Documentation and Record Keeping

Odorant injection records: Continuous flow computer logs or daily manual readings
Calibration records: Annual calibration of odorizer pumps and meters
Sniff test results: Date, location, concentration, number of panelists, pass/fail
Odorant inventory: Receipts, storage levels, consumption rates, material safety data sheets (SDS)
Maintenance logs: Odorizer equipment service, repairs, pump replacement
Compliance reports: Annual report to state PUC or PHMSA demonstrating compliance

Enforcement: PHMSA (Pipeline and Hazardous Materials Safety Administration) enforces 49 CFR 192. Violations of odorization requirements can result in: (1) Civil penalties up to $200,000 per violation per day, (2) Corrective action orders, (3) Criminal prosecution if negligence causes injury/death. State public utility commissions may impose additional penalties.

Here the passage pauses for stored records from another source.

(** ** Concrete runs *)

(** A handler that runs the token program and models the system program. *)
Definition token_and_system : cpi_handler := fun ix infos ss v =>
  if key_eqb (ix_program_id ix) spl_token_id then
    match process spl_token_id (callee_infos (ix_accounts ix)) (ix_data ix) v with
    | TOk _ v' => Ok v'
    | TErr e => Err e
    | _ => Panic
    end
  else ref_system_cpi ix infos ss v.

#[export] Instance token_and_system_token : TokenCpi token_and_system.
Proof.
  apply token_program_promise. intros ix infos ss v v' Hp H. unfold token_and_system in H.
  rewrite Hp, key_eqb_refl in H. by destruct (process _ _ _ _) as [[] ?| | |]; simplify_eq.
Qed.

#[export] Instance token_and_system_system : SystemCpi token_and_system.
Proof.
  assert (Hs : forall i infos ss v, ix_program_id i = system_program_id ->
    token_and_system i infos ss v = ref_system_cpi i infos ss v).
  { intros i infos ss v Hi. unfold token_and_system. rewrite Hi.
    by replace (key_eqb system_program_id spl_token_id) with false by vm_true. }
  split; intros; rewrite Hs in * by done; [by eapply sys_transfer|by eapply sys_create_account].
Qed.

Definition t4_program : Pubkey := toy_key 4.
Definition t4_evil : Pubkey := toy_key 666.
Definition t4_owner : Pubkey := toy_key 41.
Definition t4_victim : Pubkey := toy_key 42.
Definition t4_wallet (owner : Pubkey) : Pubkey := the_key (fst <$> get_wallet_address owner t4_program).
Definition t4_authority : Pubkey := the_key (fst <$> get_authority t4_program).

Definition t4_tokens (amount : Z) : TokenAccount :=
  mkTokenAccount ex_mint t4_authority amount None Initialized None 0 None.
Definition t4_cell (amount : Z) : Account :=
  toy_account 2039280 (pack_into_slice (t4_tokens amount) zero_account) spl_token_id.

Definition t4_store : view :=
  <[t4_wallet t4_owner := t4_cell 10]>
  (<[t4_wallet t4_victim := t4_cell 500]>
  (<[t4_authority := toy_account 0 [] system_program_id]>
  (<[spl_token_id := toy_account 1 (replicate 64 x00) system_program_id]> ex_tokens))).

Lemma l4_withdraw_spec_witness :
  exists v', run token_and_system
    (withdraw t4_program [wr (t4_wallet t4_victim); rd t4_authority;
       mkAccountInfo t4_victim true false; wr ex_bob_tokens; rd ex_mint; rd spl_token_id] 120 t4_store)
    = Ok (tt, v') /\
    tokens_moved (t4_wallet t4_victim) ex_bob_tokens ex_mint t4_authority 120 t4_store v'.
Proof.
  destruct (run_result (run token_and_system
    (withdraw t4_program [wr (t4_wallet t4_victim); rd t4_authority;
       mkAccountInfo t4_victim true false; wr ex_bob_tokens; rd ex_mint; rd spl_token_id] 120 t4_store)))
    as [v' E]; [vm_true|].
  exists v'. split; [exact E|].
  apply (l4_withdraw_spec token_and_system t4_program (wr (t4_wallet t4_victim)) (rd t4_authority)
    (mkAccountInfo t4_victim true false) (wr ex_bob_tokens) (rd ex_mint) (rd spl_token_id) [] 120 t4_store v'
    token_and_system_token eq_refl (proj1 (is_u64b_spec 120) eq_refl) E).
Defined.
Ltac inv_tx := repeat (match goal with
  | H : mbind _ _ _ = Ok _ |- _ =>
      apply tx_bind_ok in H; cbv beta in H; destruct H as (? & ? & ? & H)
  | H : reads _ _ = Ok _ |- _ => apply reads_ok in H; cbv beta in H; destruct H as [? ->]
  | H : guard _ _ _ = Ok _ |- _ => apply guard_ok in H as [? ->]
  | H : mret (M:=TxM) _ _ = Ok _ |- _ => apply tx_ret_ok in H as [-> ->]
  | H : BorrowedAccount.cell _ _ = Ok _ |- _ => apply cell_ok in H as [? ->]
  | H : BorrowedAccount.get_data _ _ = Ok _ |- _ => unfold BorrowedAccount.get_data in H
  | H : BorrowedAccount.get_owner _ _ = Ok _ |- _ => unfold BorrowedAccount.get_owner in H
  | H : BorrowedAccount.get_lamports _ _ = Ok _ |- _ => unfold BorrowedAccount.get_lamports in H
  | H : BorrowedAccount.get_key _ _ = Ok _ |- _ => unfold BorrowedAccount.get_key in H
  | H : throw _ _ = Ok _ |- _ => discriminate H
  | H : ok_or _ _ = Ok _ |- _ => apply ok_or_ok in H
  | H : unwrap _ = Ok _ |- _ => apply unwrap_ok in H
  end).

Lemma set_owner_ok b k tc u tc' :
  BorrowedAccount.set_owner b k tc = Ok (u, tc') ->
  exists a, accounts tc !! ba_index_in_transaction b = Some a /\
    writes tc (<[ba_index_in_transaction b := set_acc_owner a k]> (accounts tc)) tc'.
Proof. unfold BorrowedAccount.set_owner. intros H. inv_tx. eauto using set_cell_ok. Qed.

Lemma set_data_ok b d tc u tc' :
  BorrowedAccount.set_data b d tc = Ok (u, tc') ->
  exists a, accounts tc !! ba_index_in_transaction b = Some a /\
    writes tc (<[ba_index_in_transaction b := set_acc_data a d]> (accounts tc)) tc'.
Proof.
  unfold BorrowedAccount.set_data. intros H. inv_tx. eexists. split; [eassumption|].
  destruct (_ =? _)%nat; inv_tx; [by eapply set_cell_ok|].
  match goal with H : BorrowedAccount.resize _ _ _ = _ |- _ => injection H as <- <- end.
  match goal with H : BorrowedAccount.set_cell _ _ _ = _ |- _ => apply set_cell_ok in H as [? ->] end.
  by eexists.
Qed.

Lemma checked_add_lamports_ok b x tc u tc' :
  BorrowedAccount.checked_add_lamports b x tc = Ok (u, tc') ->
  exists a, accounts tc !! ba_index_in_transaction b = Some a /\ acc_lamports a + x <= U64_MAX /\
    writes tc (<[ba_index_in_transaction b := set_acc_lamports a (acc_lamports a + x)]>
                 (accounts tc)) tc'.
Proof.
  unfold BorrowedAccount.checked_add_lamports, BorrowedAccount.set_lamports. intros H. inv_tx.
  simplify_eq. match goal with H : checked_add _ _ = Some _ |- _ =>
    apply checked_add_some in H as [-> ?] end. eauto 6 using set_cell_ok.
Qed.

Lemma checked_sub_lamports_ok b x tc u tc' :
  BorrowedAccount.checked_sub_lamports b x tc = Ok (u, tc') ->
  exists a, accounts tc !! ba_index_in_transaction b = Some a /\ x <= acc_lamports a /\
    writes tc (<[ba_index_in_transaction b := set_acc_lamports a (acc_lamports a - x)]>
                 (accounts tc)) tc'.
Proof.
  unfold BorrowedAccount.checked_sub_lamports, BorrowedAccount.set_lamports. intros H. inv_tx.
  simplify_eq. match goal with H : checked_sub _ _ = Some _ |- _ =>
    apply checked_sub_some in H as [-> ?] end. eauto 6 using set_cell_ok.
Qed.

Lemma borrow_instruction_ok ic i tc b :
  try_borrow_instruction_account ic i tc = Ok b ->
  exists ia a, instruction_accounts ic !! i = Some ia /\
    ba_index_in_transaction b = index_in_transaction ia /\
    accounts tc !! index_in_transaction ia = Some a /\
    BorrowedAccount.is_writable b = ia_is_writable ia /\
    BorrowedAccount.is_signer b = ia_is_signer ia.
Proof.
  unfold try_borrow_instruction_account, get_index_of_instruction_account_in_transaction,
    try_borrow_account. rewrite result_bind_ok. intros (n & Hn & H).
  apply result_bind_ok in Hn as (ia & Hia & [= <-]). apply ok_or_ok in Hia.
  destruct (accounts tc !! _) as [a|] eqn:Ea; [|done]. injection H as <-.
  assert ((length (program_accounts ic) + i <? length (program_accounts ic))%nat = false) as Hlt
    by (apply Nat.ltb_ge; lia).
  assert (length (program_accounts ic) + i - length (program_accounts ic) = i)%nat as Hi by lia.
  exists ia, a. split_and!; try done; unfold BorrowedAccount.is_writable, BorrowedAccount.is_signer;
    cbn [ba_instruction_context ba_index_in_instruction]; rewrite Hlt, Hi;
    unfold is_instruction_account_writable, is_instruction_account_signer; by rewrite Hia.
Qed.

(** The sum of the balances of a list of accounts. *)
Definition sum_lamports (l : list Account) : Z := foldr (fun a s => acc_lamports a + s) 0 l.

Lemma sum_lamports_insert l i a a' :
  l !! i = Some a ->
  sum_lamports (<[i := a']> l) = sum_lamports l - acc_lamports a + acc_lamports a'.
Proof.
  revert i. induction l as [|b l IH]; intros [|i] Hi; try done.
  - injection Hi as <-. cbn. lia.
  - change (<[S i := a']> (b :: l)) with (b :: <[i := a']> l). cbn [sum_lamports foldr].
    fold (sum_lamports (<[i := a']> l)) (sum_lamports l). rewrite (IH i) by done. lia.
Qed.

Lemma sum_lamports_insert_eq l i a a' :
  l !! i = Some a -> acc_lamports a' = acc_lamports a ->
  sum_lamports (<[i := a']> l) = sum_lamports l.
Proof. intros Hi Hl. rewrite (sum_lamports_insert _ _ a) by done. lia. Qed.

(** ** Addresses and positions

    The accounts of programs are loaded after those of the message, so that the address of
    a program occurs again; instructions refer to accounts by the first position of their
    address. *)

(** Every address has its account. *)
Definition context_wf (tc : TransactionContext) : Prop :=
  length (accounts tc) = length (account_keys tc).

(** The first position of [x]. *)
Definition first_at {A} (l : list A) (p : nat) (x : A) : Prop :=
  l !! p = Some x /\ forall q, (q < p)%nat -> l !! q <> Some x.

Lemma first_at_unique {A} (l : list A) p q x : first_at l p x -> first_at l q x -> p = q.
Proof.
  intros [Hp Hp'] [Hq Hq']. destruct (Nat.lt_trichotomy p q) as [Hl|[->|Hl]]; [|done|].
  - by destruct (Hq' p).
  - by destruct (Hp' q).
Qed.

(** The position [j] is the first one of its address. *)
Definition first_position (K : list Pubkey) (j : nat) : Prop :=
  forall k, K !! j = Some k -> first_at K j k.

Lemma first_position_unique K i j k :
  first_position K i -> first_position K j -> K !! i = Some k -> K !! j = Some k -> i = j.
Proof. intros Hi Hj Hik Hjk. eapply first_at_unique; [by apply Hi|by apply Hj]. Qed.

(** The position [j] is the only one of its address. *)
Definition sole_position (K : list Pubkey) (j : nat) : Prop :=
  forall i k, K !! j = Some k -> K !! i = Some k -> i = j.

Lemma sole_first K j : sole_position K j -> first_position K j.
Proof. intros Hj k Hk. split; [done|]. intros q Hq Hk'. pose proof (Hj _ _ Hk Hk'). lia. Qed.

Lemma sole_checked K j : Forall (fun i => K !! i = K !! j -> i = j) (seq 0 (length K)) -> sole_position K j.
Proof.
  rewrite Forall_forall. intros Hall i k Hj Hi. apply Hall; [|congruence].
  apply in_seq. apply lookup_lt_Some in Hi. lia.
Qed.

Lemma distinct_sole K j : NoDup K -> sole_position K j.
Proof. intros HK i k Hj Hi. by eapply NoDup_lookup. Qed.

(** Positions in a list of distinct addresses, whatever follows it. *)
Lemma distinct_first K programs j : NoDup K -> (j < length K)%nat -> first_position (K ++ programs) j.
Proof.
  intros HK Hj k Hk. split; [done|]. intros q Hq Hq'. rewrite lookup_app_l in Hk, Hq' by lia.
  assert (q = j) by (by eapply NoDup_lookup). lia.
Qed.

(** The accounts of a context by address. *)
Definition all_accounts (tc : TransactionContext) : gmap Pubkey Account :=
  list_to_map (zip (account_keys tc) (accounts tc)).

Lemma all_accounts_lookup tc k a :
  all_accounts tc !! k = Some a <-> exists i, first_at (account_keys tc) i k /\ accounts tc !! i = Some a.
Proof.
  unfold all_accounts. generalize (accounts tc). induction (account_keys tc) as [|k' K IH]; intros l.
  { cbn. rewrite lookup_empty. split; [done|]. by intros (i & [? _] & _). }
  destruct l as [|b l].
  { cbn. rewrite lookup_empty. split; [done|]. by intros (i & _ & ?). }
  cbn [zip zip_with list_to_map foldr]. cbn [curry]. cbn [fst snd]. rewrite lookup_insert. case_decide as E.
  - subst. split.
    + intros [= <-]. exists 0%nat. split; [|done]. split; [done|lia].
    + intros (i & Hi & Ha). assert (i = 0%nat) as ->; [|done].
      eapply first_at_unique; [exact Hi|]. split; [done|lia].
  - rewrite IH. split.
    + intros (i & [Hi Hq] & Ha). exists (S i). split; [|done]. split; [done|].
      intros [|q] Hlt; cbn; [congruence|]. apply Hq. lia.
    + intros ([|i] & [Hi Hq] & Ha); [injection Hi as ->; by destruct E|]. exists i. split; [|done]. split; [done|].
      intros q Hlt. apply (Hq (S q)). lia.
Qed.

Lemma context_wf_writes tc l tc' :
  context_wf tc -> writes tc l tc' -> length l = length (accounts tc) -> context_wf tc'.
Proof. unfold context_wf. intros Hlen [d ->] Hl. cbn. congruence. Qed.

(** Replacing the account at the first position of an address replaces it at its address. *)
Lemma all_accounts_insert tc i k a tc' :
  context_wf tc -> first_at (account_keys tc) i k ->
  writes tc (<[i := a]> (accounts tc)) tc' -> all_accounts tc' = <[k := a]> (all_accounts tc).
Proof.
  intros Hlen Hk Hw.
  assert (Hlt : (i < length (accounts tc))%nat) by (rewrite Hlen; by eapply lookup_lt_Some, Hk).
  apply map_eq. intros j. apply option_eq. intros b.
  rewrite (all_accounts_lookup tc'), (writes_keys _ _ _ Hw), (writes_accounts _ _ _ Hw).
  destruct (decide (k = j)) as [<-|Hne].
  - rewrite lookup_insert_eq. split.
    + intros (n & Hn & Hb). assert (n = i) as -> by (by eapply first_at_unique).
      by rewrite list_lookup_insert_eq in Hb by exact Hlt.
    + intros Hb. exists i. split; [done|]. by rewrite list_lookup_insert_eq by exact Hlt.
  - rewrite lookup_insert_ne, all_accounts_lookup by done.
    split; intros (n & Hn & Hb); exists n; (split; [done|]).
    + rewrite list_lookup_insert_ne in Hb; [done|]. intros ->. destruct Hn, Hk. congruence.
    + rewrite list_lookup_insert_ne; [done|]. intros ->. destruct Hn, Hk. congruence.
Qed.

State and Local Requirements

Some states have more stringent odorization standards than federal minimums:

Jurisdiction	Requirement	Notes
California (CPUC)	1/5 LEL + quarterly leak surveys + annual fade testing	GO 112-F more stringent than federal
Texas (RRC)	1/5 LEL + monthly sniff tests at city gates	16 TAC §8.201
New York (PSC)	1/5 LEL + semi-annual fade testing in new mains	16 NYCRR Part 255
Pennsylvania (PUC)	1/5 LEL + quarterly high-consequence area sampling	52 Pa Code Chapter 59
Most other states	Adopt 49 CFR 192.625 without modification	Federal standard is minimum

Related Standards and Guidelines

AGA Operations Conference Proceedings: Industry best practices, odor fade mitigation strategies
ASTM D5305: Standard test method for determination of odorant concentration by GC
API RP 1100: Odorization of transmission lines (voluntary, where required by contract)
NFPA 58: LP-Gas odorization (1.0 lb odorant per 10,000 gal propane minimum)
CGA G-13: Canadian odorization standard (similar to US 49 CFR 192.625)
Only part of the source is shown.